"Holland's masterly account of this first wicked century of the Roman empire is, at its heart, a political analysis... the story he tells strides onwards across the landscape of grief and horror without pause or stutter... Holland is unshockable as he proceeds with breezy, clear-eyed analysis from one degrading display of cruelty and paranoia to the next... It is down to his skill as a storyteller that there's no difficulty in imagining that it might all happen again tomorrow." —Sunday Times
"Deft and skilful... Among the many virtues of Tom Holland's terrific history is that he does not shrink from seeing the Roman emperors for what they were: 'the west's primal examples of tyranny'... Dynasty is both a formidable effort to compile what we can know about the ancient world and a sensational story." —Observer
Rome was first ruled by kings, then became a republic. But in the end, after conquering the world, the Republic collapsed. Rome was drowned in blood. So terrible were the civil wars that the Roman people finally came to welcome the rule of an autocrat who could give them peace. 'Augustus', their new master called himself: 'The Divinely Favoured One'.

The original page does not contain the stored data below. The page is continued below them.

(** X7: from the sheet to the result: the processed frame has a row for
    every row of the sheet, in the same order, and the result of a student
    is FAIL exactly when the cleaned mark of one of the eleven subjects is
    below 40; in particular an empty cell or a text that is no number under
    one of the eleven subjects makes the student fail, whatever the other
    marks are. *)
Theorem fail_iff_mark_below_40 parse (df : list student) :
  ∃ rows, process parse df = Some rows ∧ length rows = length df ∧
  ∀ i s, df !! i = Some s →
  ∃ r, rows !! i = Some r ∧
       RollNo (cols r) = raw_RollNo s ∧ Name (cols r) = raw_Name s ∧
       (Result (cols r) = "FAIL"%string
        ↔ ∃ sub, sub ∈ subject_cols ∧
                 (clean parse (raw_marks s sub) < Qc_of_Z 40)%Qc) ∧
       ((∃ sub, sub ∈ subject_cols ∧ to_numeric parse (raw_marks s sub) = None) →
        Result (cols r) = "FAIL"%string).
Proof.
  exists (row_of parse df <$> df). split; [apply process_eq|].
  split; [apply length_fmap|].
  intros i s Hi. exists (row_of parse df s).
  split; [apply row_of_lookup, Hi|].
  split; [reflexivity|]. split; [reflexivity|].
  rewrite row_of_Result.
  destruct (pass_or_fail_cols (λ sub, point_of (cleaned parse s sub))) as [_ Hfail].
  assert (Hiff : pass_or_fail (row_min ((λ sub, point_of (cleaned parse s sub)) <$> subject_cols))
                 = "FAIL"%string
                 ↔ ∃ sub, sub ∈ subject_cols ∧
                          (clean parse (raw_marks s sub) < Qc_of_Z 40)%Qc).
  { split.
    - intros HF. destruct (proj1 Hfail HF) as (sub & Hsub & Hlt). cbn beta in Hlt.
      exists sub. split; [exact Hsub|]. apply point_of_zero.
      destruct (point_of_values (cleaned parse s sub)) as [H0|H4]; [exact H0|lia].
    - intros (sub & Hsub & Hlt). apply (proj2 Hfail). exists sub. split; [exact Hsub|].
      cbn beta. unfold cleaned. rewrite (proj2 (point_of_zero _) Hlt). lia. }
  split; [exact Hiff|].
  intros (sub & Hsub & Hnan). apply (proj2 Hiff). exists sub. split; [exact Hsub|].
  unfold clean. rewrite Hnan. reflexivity.
Qed.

The lurid glamour of the dynasty founded by Augustus has never faded. No other family can compare for sheer unsettling fascination with its gallery of leading characters. Tiberius, the great general who ended up a bitter recluse, notorious for his perversions; Caligula, the master of cruelty and humiliation who rode his chariot across the sea; Agrippina, the mother of Nero, manoeuvring to bring to power the son who would end up having her murdered; Nero himself, racing in the Olympics, marrying a eunuch, and building a pleasure palace over the fire-gutted centre of his capital.
Now, in the sequel to Rubicon, Tom Holland gives a dazzling portrait of Rome's first imperial dynasty. Dynasty traces the full astonishing story of its rule of the world: both the brilliance of its allure, and the blood-steeped shadows cast by its crimes. Ranging from the great capital rebuilt in marble by Augustus to the dank and barbarian-haunted forests of Germany, it is populated by a spectacular cast: murderers and metrosexuals, adulterers and druids, scheming grandmothers and reluctant gladiators.
Dynasty is the portrait of a family that transformed and stupefied Rome.